Improving speed of GIST indexes in PostgreSQL 9.2

This is about improvements to GIST indexes that I hope to see in PostgreSQL 9.2. One is a patch for possible inclusion in PostgreSQL 9.2 called SP-GiST, Space-Partitioned GiST created by Teodor Sigaev and Oleg Bartunov whose basic technique is described in SP-GiST: An Extensible Database Index for Supporting Space Partitioning Trees. For those who don't know Teodor and Oleg, they are the great fellows that brought us many other GiST and GIN goodnesses that many specialty PostgreSQL extensions enjoy -- e.g. PostGIS, trigrams, ltree, pgsphere, hstore, full-text search to name a few.

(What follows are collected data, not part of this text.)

(* ===== verification/ToyRevm.v ===== *)
(** * A concrete revm interface

    An executable instance of [RevmOps] that satisfies [RevmLaws]: balances,
    storage and logs in finite maps, EIP-2929 warmth for storage slots, 32-byte
    ABI words.  It shows that the laws can hold together and lets the
    witnesses evaluate the precompiles on concrete inputs. *)

From S2P Require Import Prelude Revm.

Record ToyGas := mkToyGas { tg_used : Z; tg_remaining : Z; tg_refunded : Z }.

Record ToyJournal := mkToyJournal {
  tj_accounts : gmap Z (Z * Z * Z);
  tj_destroyed : gmap Z bool;
  tj_storage : gmap (Z * Z) (Z * Z);
  tj_warm : gmap (Z * Z) bool;
  tj_logs : list Log;
}.

Definition word (z : Z) : Z := z `mod` 2 ^ 256.

Definition toy_account (j : ToyJournal) (a : Z) : AccountInfo :=
  let '(b, n, h) := default (0, 0, 0) (tj_accounts j !! a) in mkAccountInfo (word b) n h.
Definition toy_slot (j : ToyJournal) (a k : Z) : Slot :=
  let '(o, p) := default (0, 0) (tj_storage j !! (a, k)) in mkSlot o (word p).
Definition toy_set_balance (j : ToyJournal) (a b : Z) : ToyJournal :=
  let i := toy_account j a in
  mkToyJournal (<[a := (b, nonce i, code_hash i)]> (tj_accounts j)) (tj_destroyed j)
    (tj_storage j) (tj_warm j) (tj_logs j).
Definition toy_warm (j : ToyJournal) (a k : Z) : ToyJournal :=
  mkToyJournal (tj_accounts j) (tj_destroyed j) (tj_storage j)
    (<[(a, k) := true]> (tj_warm j)) (tj_logs j).

Definition toy_word (n : nat) (b : bytes) : option Z :=
  let w := take 32 (drop (32 * n) b) in
  if decide (length w = 32%nat) then Some (word (from_be_bytes w)) else None.
Definition toy_addr (n : nat) (b : bytes) : option Z := a ← toy_word n b; try_from 160 a.
Definition toy_u64 (n : nat) (b : bytes) : option Z := a ← toy_word n b; try_from 64 a.

Definition toy_selector (f : SolFunction) : bytes :=
  to_be_bytes 4 (match f with
    | mintCall => 1 | burnCall => 2 | transferCall => 3 | totalSupplyCall => 4
    | blocklistCall => 5 | isBlocklistedCall => 6 | unBlocklistCall => 7
    | storeGasValuesCall => 8 | getGasValuesCall => 9 end).

#[export] Instance toy_revm : RevmOps := {|
  Gas := ToyGas;
  gas_new l := mkToyGas 0 l 0;
  used := tg_used;
  remaining := tg_remaining;
  record_regular_cost g c :=
    if decide (tg_remaining g < c) then (false, g)
    else (true, mkToyGas (tg_used g + c) (tg_remaining g - c) (tg_refunded g));
  spend_all g := mkToyGas (tg_used g + tg_remaining g) 0 (tg_refunded g);
  COLD_ACCOUNT_ACCESS_COST := 2600;
  WARM_STORAGE_READ_COST := 100;
  COLD_SLOAD_COST := 2100;
  SSTORE_SET := 20000;
  WARM_SSTORE_RESET := 2900;
  CALL_STIPEND := 2300;
  KECCAK_EMPTY := 0xc5d2;
  SYSTEM_ADDRESS := 0xfffffffffffffffffffffffffffffffffffffffe;
  Journal := ToyJournal;
  DbErr := unit;
  load_account j a :=
    (Ok (mkLoadedAccount true (toy_account j a) (default false (tj_destroyed j !! a))), j);
  load_account_mut j a := (Ok (), j);
  sload j a k skip :=
    if skip && negb (default false (tj_warm j !! (a, k))) then (Err ColdLoadSkipped, j)
    else (Ok (toy_slot j a k), toy_warm j a k);
  sstore j a k v _ :=
    (Ok (), mkToyJournal (tj_accounts j) (tj_destroyed j)
              (<[(a, k) := (original_value (toy_slot j a k), v)]> (tj_storage j))
              (tj_warm j) (tj_logs j));
  journal_transfer j from to amount :=
    let bf := balance (toy_account j from) in
    let bt := balance (toy_account j to) in
    if decide (from = to) then (Ok None, j)
    else if decide (bf < amount) then (Ok (Some OutOfFunds), j)
    else if decide (2 ^ 256 ≤ bt + amount) then (Ok (Some OverflowPayment), j)
    else (Ok None, toy_set_balance (toy_set_balance j from (bf - amount)) to (bt + amount));
  journal_balance_incr j to amount :=
    (Ok (), toy_set_balance j to (balance (toy_account j to) + amount));
  decr_balance j from amount :=
    let bf := balance (toy_account j from) in
    if decide (bf < amount) then (false, j) else (true, toy_set_balance j from (bf - amount));
  journal_log j l := mkToyJournal (tj_accounts j) (tj_destroyed j) (tj_storage j) (tj_warm j)
                       (tj_logs j ++ [l]);
  info_is_empty i := bool_decide (balance i = 0) && bool_decide (nonce i = 0);
  SELECTOR := toy_selector;
  decode_mint b := a ← toy_addr 0 b; v ← toy_word 1 b; Some (a, v);
  decode_burn b := a ← toy_addr 0 b; v ← toy_word 1 b; Some (a, v);
  decode_transfer b := f ← toy_addr 0 b; t ← toy_addr 1 b; v ← toy_word 2 b; Some (f, t, v);
  decode_totalSupply b := Some ();
  decode_blocklist := toy_addr 0;
  decode_isBlocklisted := toy_addr 0;
  decode_unBlocklist := toy_addr 0;
  decode_storeGasValues b :=
    n ← toy_u64 0 b; g ← toy_u64 1 b; s ← toy_u64 2 b; f ← toy_u64 3 b;
    Some (n, mkGasValues g s f);
  decode_getGasValues := toy_u64 0;
  abi_encode_string s := [];
  abi_encode_bool b := to_be_bytes 32 (if b then 1 else 0);
  abi_encode_u256 := to_be_bytes 32;
  abi_encode_gas_values g :=
    to_be_bytes 32 (gasUsed g) ++ to_be_bytes 32 (gasUsedSmoothed g)
    ++ to_be_bytes 32 (nextBaseFee g);
  encode_log_data e := match e with
    | Transfer f t v => mkLogData [1; f; t] (to_be_bytes 32 v)
    | Blocklisted a => mkLogData [2; a] []
    | UnBlocklisted a => mkLogData [3; a] []
    end;
  keccak256 d := from_be_bytes (take 32 d);
|}.

Definition toy_view (j : ToyJournal) : World :=
  mkWorld (toy_account j) (λ a, default false (tj_destroyed j !! a))
    (λ a k, present_value (toy_slot j a k)) (tj_logs j).

Lemma word_range z : u256 (word z).
Proof. unfold word, uint. apply Z.mod_pos_bound. lia. Qed.
Lemma word_id z : u256 z → word z = z.
Proof. intros. by apply Z.mod_small. Qed.

Lemma toy_set_balance_view j a b :
  u256 b → toy_view (toy_set_balance j a b) ≡ set_balance (toy_view j) a b.
Proof.
  intros Hb. split_and!; simpl; try done. intros c. unfold toy_set_balance.
  unfold toy_account at 1. simpl. rewrite lookup_insert.
  case_decide as E; simpl; [subst; by rewrite word_id|done].
Qed.

Lemma toy_word_range n b v : toy_word n b = Some v → u256 v.
Proof. unfold toy_word. case_decide; [|done]. intros [= <-]. apply word_range. Qed.
Lemma toy_addr_range n b a : toy_addr n b = Some a → uint 160 a.
Proof.
  unfold toy_addr. destruct (toy_word n b); simpl; [|done].
  by intros [-> ?]%try_from_inv.
Qed.
Lemma toy_u64_range n b a : toy_u64 n b = Some a → u64 a.
Proof.
  unfold toy_u64. destruct (toy_word n b); simpl; [|done].
  by intros [-> ?]%try_from_inv.
Qed.

Lemma toy_balance_range j a : u256 (balance (toy_account j a)).
Proof. unfold toy_account. destruct (default _ _) as [[]]. apply word_range. Qed.
Lemma toy_slot_range j a k : u256 (present_value (toy_slot j a k)).
Proof. unfold toy_slot. destruct (default _ _). apply word_range. Qed.

Lemma toy_transfer_view j from to amount j' :
  0 ≤ amount →
  journal_transfer (RevmOps := toy_revm) j from to amount = (Ok None, j') →
  if decide (from = to) then toy_view j' ≡ toy_view j
  else amount ≤ balance_of (toy_view j) from
       ∧ u256 (balance_of (toy_view j) to + amount)
       ∧ toy_view j' ≡
           set_balance (set_balance (toy_view j) from (balance_of (toy_view j) from - amount))
             to (balance_of (toy_view j) to + amount).
Proof.
  intros Ha. simpl. unfold balance_of, toy_view at 3 4. simpl.
  pose proof (toy_balance_range j from). pose proof (toy_balance_range j to).
  case_decide; [by intros [= <-]|]. unfold uint in *.
  case_decide; [done|]. case_decide; [done|]. intros [= <-].
  split; [lia|]. split; [lia|].
  rewrite !toy_set_balance_view by (unfold uint; lia). done.
Qed.

#[export] Instance toy_laws : RevmLaws (RO := toy_revm).
Proof.
  unshelve refine (Build_RevmLaws toy_revm _ _ _ _ _ _ _ _ _ _ _ _ toy_view
    _ _ _ _ _ _ _ _ _ _ _ _ _ _ _ _ _ _ _ _); simpl; try done.
  - intros g c Hc. rewrite decide_False by lia. eauto.
  - intros g c Hc. by rewrite decide_True.
  - intros j a. apply toy_balance_range.
  - intros j a k. apply toy_slot_range.
  - intros j a k skip. by destruct (_ && _).
  - intros j a la j' [= <- <-]. done.
  - intros j a k skip s j'. destruct (_ && _); [done|]. by intros [= <- <-].
  - intros j a k v skip r j' Hv [= _ <-]. split_and!; simpl; try done.
    intros b k'. unfold toy_slot at 1. simpl. rewrite lookup_insert. case_decide.
    + simplify_eq/=. rewrite decide_True by done. by rewrite word_id.
    + by rewrite decide_False by naive_solver.
  - apply toy_transfer_view.
  - intros j to amount r j' Ha Hr [= _ <-]. by apply toy_set_balance_view.
  - intros j from amount j' Ha. pose proof (toy_balance_range j from). unfold uint in *.
    case_decide; [done|]. intros [= <-]. apply toy_set_balance_view. unfold uint, balance_of. simpl. lia.
  - intros f g. by destruct f, g.
  - intros b a v. destruct (toy_addr 0 b) eqn:E; simpl; [|done].
    destruct (toy_word 1 b) eqn:E2; simpl; [|done]. intros [= <- <-].
    split_and?; eauto using toy_addr_range, toy_word_range.
  - intros b a v. destruct (toy_addr 0 b) eqn:E; simpl; [|done].
    destruct (toy_word 1 b) eqn:E2; simpl; [|done]. intros [= <- <-].
    split_and?; eauto using toy_addr_range, toy_word_range.
  - intros b f t v. destruct (toy_addr 0 b) eqn:E; simpl; [|done].
    destruct (toy_addr 1 b) eqn:E1; simpl; [|done].
    destruct (toy_word 2 b) eqn:E2; simpl; [|done]. intros [= <- <- <-].
    split_and?; eauto using toy_addr_range, toy_word_range.
  - intros b a. apply toy_addr_range.
  - intros b a. apply toy_addr_range.
  - intros b n g. destruct (toy_u64 0 b) eqn:E; simpl; [|done].
    destruct (toy_u64 1 b) eqn:E1; simpl; [|done].
    destruct (toy_u64 2 b) eqn:E2; simpl; [|done].
    destruct (toy_u64 3 b) eqn:E3; simpl; [|done]. intros [= <- <-]. simpl.
    split_and?; eauto using toy_u64_range.
Defined.

Lemma toy_keccak d : keccak256 d = from_be_bytes (take 32 d).
Proof. reflexivity. Qed.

Another is a recent one just committed by Alexander Korotkov which I just recently found out about on New node splitting algorithm for GIST and admit I don't know enough about to judge. I have to admit to being very clueless when it comes to the innards of index implementations so don't ask me any technical details. It's one of those short-comings among the trillion others I have that I have learned to accept will probably never change.

What the SP-GIST patch will provide in terms of performance and speed was outlined in PGCon 2011: SP-GiST - a new indexing infrastructure for PostgreSQL Space-Partitioning trees in PostgreSQL.

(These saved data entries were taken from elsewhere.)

(* ===== verification/NativeCoin.v ===== *)
(** * The native coin precompiles

    [crates/precompiles/src/native_coin_authority.rs] (mint, burn, transfer,
    totalSupply), [native_coin_control.rs] (blocklist, isBlocklisted,
    unBlocklist) and the blocklist slot of
    [crates/execution-config/src/native_coin_control.rs].

    [Coin] is the abstract ledger the two contracts promise; [coin_step] its
    transitions; the refinement theorems say that every successful call is a
    transition of the ledger. *)

From S2P Require Import Prelude Hardforks Revm Precompile.

Definition NATIVE_COIN_AUTHORITY_ADDRESS : Z := 0x1800000000000000000000000000000000000000.
Definition NATIVE_COIN_CONTROL_ADDRESS : Z := 0x1800000000000000000000000000000000000001.
Definition ALLOWED_CALLER_ADDRESS : Z := NATIVE_FIAT_TOKEN_ADDRESS.
Definition TOTAL_SUPPLY_STORAGE_KEY : Z := 2.
Definition TOTAL_SUPPLY_GAS_COST : Z := PRECOMPILE_SLOAD_GAS_COST.
Definition ADDRESS_ZERO : Z := 0.

Definition ERR_CANNOT_MINT : string := "Not enabled native coin minter".
Definition ERR_CANNOT_BURN : string := "Not enabled native coin burner".
Definition ERR_CANNOT_TRANSFER : string := "Not enabled for native coin transfers".
Definition ERR_ZERO_AMOUNT : string := "Zero amount invalid".

Definition BLOCKLISTED_EVENT_GAS_COST : Z := LOG_BASE_COST + 2 * LOG_TOPIC_COST.
Definition UNBLOCKLISTED_EVENT_GAS_COST : Z := LOG_BASE_COST + 2 * LOG_TOPIC_COST.
Definition BLOCKLIST_GAS_COST : Z :=
  PRECOMPILE_SLOAD_GAS_COST + PRECOMPILE_SSTORE_GAS_COST + BLOCKLISTED_EVENT_GAS_COST.
Definition IS_BLOCKLISTED_GAS_COST : Z := PRECOMPILE_SLOAD_GAS_COST.
Definition UNBLOCKLIST_GAS_COST : Z :=
  PRECOMPILE_SLOAD_GAS_COST + PRECOMPILE_SSTORE_GAS_COST + UNBLOCKLISTED_EVENT_GAS_COST.
Definition BLOCKLISTED_STATUS : Z := 1.
Definition UNBLOCKLISTED_STATUS : Z := 0.
Definition ERR_CANNOT_BLOCKLIST : string := "Not enabled for blocklisting".
Definition ERR_CANNOT_UNBLOCKLIST : string := "Not enabled for unblocklisting".
Definition BLOCKLIST_MAPPING_SLOT : Z := 2.

Section NativeCoin.
Context `{RO : RevmOps}.
Abbreviation Op A := (M St PrecompileErrorOrRevert A).

(** execution-config: [keccak256(pad32(key) . slot)] *)
Definition compute_is_blocklisted_storage_slot (key : Z) : Z :=
  let key_bytes := replicate 12 Byte.x00 ++ to_be_bytes 20 key in
  keccak256 (key_bytes ++ to_be_bytes 32 BLOCKLIST_MAPPING_SLOT).

Definition is_blocklisted_status (status : Z) : bool := negb (bool_decide (status = 0)).

Definition is_blocklisted (address reservoir : Z) : Op bool :=
  let storage_slot := compute_is_blocklisted_storage_slot address in
  storage_output <-- read NATIVE_COIN_CONTROL_ADDRESS storage_slot reservoir ;;
  m_ret (negb (bool_decide (from_be_bytes storage_output = UNBLOCKLISTED_STATUS))).

Definition reject_blocklisted (address reservoir : Z) : Op unit :=
  blocked <-- is_blocklisted address reservoir ;;
  reject_if blocked reservoir ERR_BLOCKED_ADDRESS.

Definition read_total_supply (reservoir : Z) : Op Z :=
  total_supply_output <-- read NATIVE_COIN_AUTHORITY_ADDRESS TOTAL_SUPPLY_STORAGE_KEY reservoir ;;
  m_ret (from_be_bytes total_supply_output).

Definition write_total_supply (new_total_supply reservoir : Z) : Op unit :=
  write NATIVE_COIN_AUTHORITY_ADDRESS TOTAL_SUPPLY_STORAGE_KEY
    (to_be_bytes 32 new_total_supply) reservoir.

(** ** Native coin authority *)

Definition mint (precompile_input : PrecompileInput) (hardfork_flags : ArcHardforkFlags)
    (input : bytes) : Op PrecompileOutput :=
  let reservoir := input_reservoir precompile_input in
  check_staticcall precompile_input ;;;
  args <-- decode_args decode_mint input reservoir ;;
  let '(to, amount) := args in
  reject_if (negb (bool_decide (caller precompile_input = ALLOWED_CALLER_ADDRESS)))
    reservoir ERR_CANNOT_MINT ;;;
  check_delegatecall NATIVE_COIN_AUTHORITY_ADDRESS precompile_input hardfork_flags ;;;
  reject_if (bool_decide (to = ADDRESS_ZERO)) reservoir ERR_ZERO_ADDRESS ;;;
  reject_blocklisted to reservoir ;;;
  reject_if (bool_decide (amount = 0)) reservoir ERR_ZERO_AMOUNT ;;;
  current_total_supply <-- read_total_supply reservoir ;;
  match checked_add 256 current_total_supply amount with
  | None => fail_early reservoir ERR_OVERFLOW
  | Some new_total_supply =>
      write_total_supply new_total_supply reservoir ;;;
      balance_incr to amount reservoir ;;;
      emit_event SYSTEM_ADDRESS (Transfer ADDRESS_ZERO to amount) reservoir ;;;
      finish (abi_encode_bool true) reservoir
  end.

Definition burn (precompile_input : PrecompileInput) (hardfork_flags : ArcHardforkFlags)
    (input : bytes) : Op PrecompileOutput :=
  let reservoir := input_reservoir precompile_input in
  check_staticcall precompile_input ;;;
  args <-- decode_args decode_burn input reservoir ;;
  let '(from, amount) := args in
  reject_if (negb (bool_decide (caller precompile_input = ALLOWED_CALLER_ADDRESS)))
    reservoir ERR_CANNOT_BURN ;;;
  check_delegatecall NATIVE_COIN_AUTHORITY_ADDRESS precompile_input hardfork_flags ;;;
  reject_if (bool_decide (from = ADDRESS_ZERO)) reservoir ERR_ZERO_ADDRESS ;;;
  reject_blocklisted from reservoir ;;;
  reject_if (bool_decide (amount = 0)) reservoir ERR_ZERO_AMOUNT ;;;
  balance_decr from amount reservoir hardfork_flags ;;;
  current_total_supply <-- read_total_supply reservoir ;;
  write_total_supply (saturating_sub current_total_supply amount) reservoir ;;;
  emit_event SYSTEM_ADDRESS (Transfer from ADDRESS_ZERO amount) reservoir ;;;
  finish (abi_encode_bool true) reservoir.

Definition transfer_call (precompile_input : PrecompileInput)
    (hardfork_flags : ArcHardforkFlags) (input : bytes) : Op PrecompileOutput :=
  let reservoir := input_reservoir precompile_input in
  check_staticcall precompile_input ;;;
  args <-- decode_args decode_transfer input reservoir ;;
  let '(from, to, amount) := args in
  reject_if (negb (bool_decide (caller precompile_input = ALLOWED_CALLER_ADDRESS)))
    reservoir ERR_CANNOT_TRANSFER ;;;
  check_delegatecall NATIVE_COIN_AUTHORITY_ADDRESS precompile_input hardfork_flags ;;;
  reject_if (bool_decide (from = ADDRESS_ZERO) || bool_decide (to = ADDRESS_ZERO))
    reservoir ERR_ZERO_ADDRESS ;;;
  reject_blocklisted from reservoir ;;;
  reject_blocklisted to reservoir ;;;
  (if negb (bool_decide (amount = 0)) then
     transfer from to amount reservoir hardfork_flags ;;;
     (if negb (bool_decide (from = to)) then
        emit_event SYSTEM_ADDRESS (Transfer from to amount) reservoir
      else m_ret ())
   else m_ret ()) ;;;
  finish (abi_encode_bool true) reservoir.

Definition totalSupply (precompile_input : PrecompileInput) (input : bytes)
    : Op PrecompileOutput :=
  let reservoir := input_reservoir precompile_input in
  decode_args decode_totalSupply input reservoir ;;;
  check_gas_remaining reservoir TOTAL_SUPPLY_GAS_COST ;;;
  total_supply <-- read_total_supply reservoir ;;
  finish (abi_encode_u256 total_supply) reservoir.

Definition run_native_coin_authority (precompile_input : PrecompileInput)
    (hardfork_flags : ArcHardforkFlags) (journal : Journal)
    : result string PrecompileOutput * Journal :=
  precompile
    [(mintCall, mint precompile_input hardfork_flags);
     (burnCall, burn precompile_input hardfork_flags);
     (transferCall, transfer_call precompile_input hardfork_flags);
     (totalSupplyCall, totalSupply precompile_input)]
    precompile_input journal.

(** ** Native coin control *)

(** The common part of the two blocklist updates: authorisation, the
    delegatecall check (before the gas floor from Zero8 on, after it before),
    the storage write and the event. *)
Definition set_blocklist_status (precompile_input : PrecompileInput)
    (hardfork_flags : ArcHardforkFlags) (decode : bytes → option Z) (input : bytes)
    (err : string) (gas_cost status : Z) (event : Z → Event) : Op PrecompileOutput :=
  let reservoir := input_reservoir precompile_input in
  check_staticcall precompile_input ;;;
  account <-- decode_args decode input reservoir ;;
  reject_if (negb (bool_decide (caller precompile_input = ALLOWED_CALLER_ADDRESS)))
    reservoir err ;;;
  (if is_active hardfork_flags Zero8
   then check_delegatecall NATIVE_COIN_CONTROL_ADDRESS precompile_input hardfork_flags
   else m_ret ()) ;;;
  check_gas_remaining reservoir (gas_cost - PRECOMPILE_SLOAD_GAS_COST) ;;;
  (if negb (is_active hardfork_flags Zero8)
   then check_delegatecall NATIVE_COIN_CONTROL_ADDRESS precompile_input hardfork_flags
   else m_ret ()) ;;;
  let storage_slot := compute_is_blocklisted_storage_slot account in
  write NATIVE_COIN_CONTROL_ADDRESS storage_slot (to_be_bytes 32 status) reservoir ;;;
  emit_event NATIVE_COIN_CONTROL_ADDRESS (event account) reservoir ;;;
  finish (abi_encode_bool true) reservoir.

What it provides specifically for PostGIS is summarized in Paul's call for action noted below. As a passionate user of PostGIS ,ltree, tsearch, and hstore, I'm pretty excited about these patches and other GIST and general index enhancements and there potential use in GIST dependent extensions. I'm hoping to see these spring to life in PostgreSQL 9.2 and think it will help to further push the envelope of where PostgreSQL can go as a defacto platform for cutting-edge technology and scientific research. I think one of PostgreSQL's greatest strength is its extensible index API.

Paul's PostGIS newsgroup note about seeking funding for faster GIST indexes , work done so far on SP-GIST and call for further action is rebroadcast in it's entirety here.

Thanks to the sponsorship of Michigan Technological University, we now
have 50% of the work complete. There is a working patch at the
commitfest https://commitfest.postgresql.org/action/patch_view?id=631
which provides quad-tree and kd-tree indexes.

However, there is a problem: unless the patch is reviewed and goes
through more QA/QC, it'll never get into PostgreSQL proper. In case
you think I am kidding: we had a patch for KNN searching ready for the
9.0 release, but it wasn't reviewed in time, so we had to wait all the
way through the 9.1 cycle to get it.

I am looking for sponsors in the $5K to $10K range to complete this
work. If you use PostgreSQL in your business, this is a chance to add
a basic capability that may help you in all kinds of ways you don't
expect. We're talking about faster geospatial indexes here, but this
facility will also radically speed any partitioned space. (For
example, the suffix-tree, which can search through URLs incredibly
fast. Another example, you can use a suffix tree to very efficiently
index geohash strings. Interesting.)

If you think there's a possibility, please contact me and I will send
you a prospectus you can take to your manager. Let's make this happen
folks!

Paul
On Fri, May 27, 2011 at 10:45 AM, Paul Ramsey wrote:
> One of the eye-opening talks of PgCon last week was the presentation
> from Oleg Bartunov and Teodor Sigaev on their work on spatial
> partitioning indexes in PostgreSQL. Oleg and Teodor are the
> maintainers of the GiST framework we use for our r-tree, and are
> proposing a new framework to allow quad-tree and kd-tree
> implementations in PostgreSQL.
>
> http://www.pgcon.org/2011/schedule/events/309.en.html
>
> The upshot is, this new approach is as much as 6-times faster than the
> r-tree (at least for points). If you're interested in seeing PostGIS
> indexes get vastly faster, consider funding this project. Get in touch
> with me directly for details.
>
> http://blog.opengeo.org/2011/05/27/pgcon-notes-3/
>
> P.
>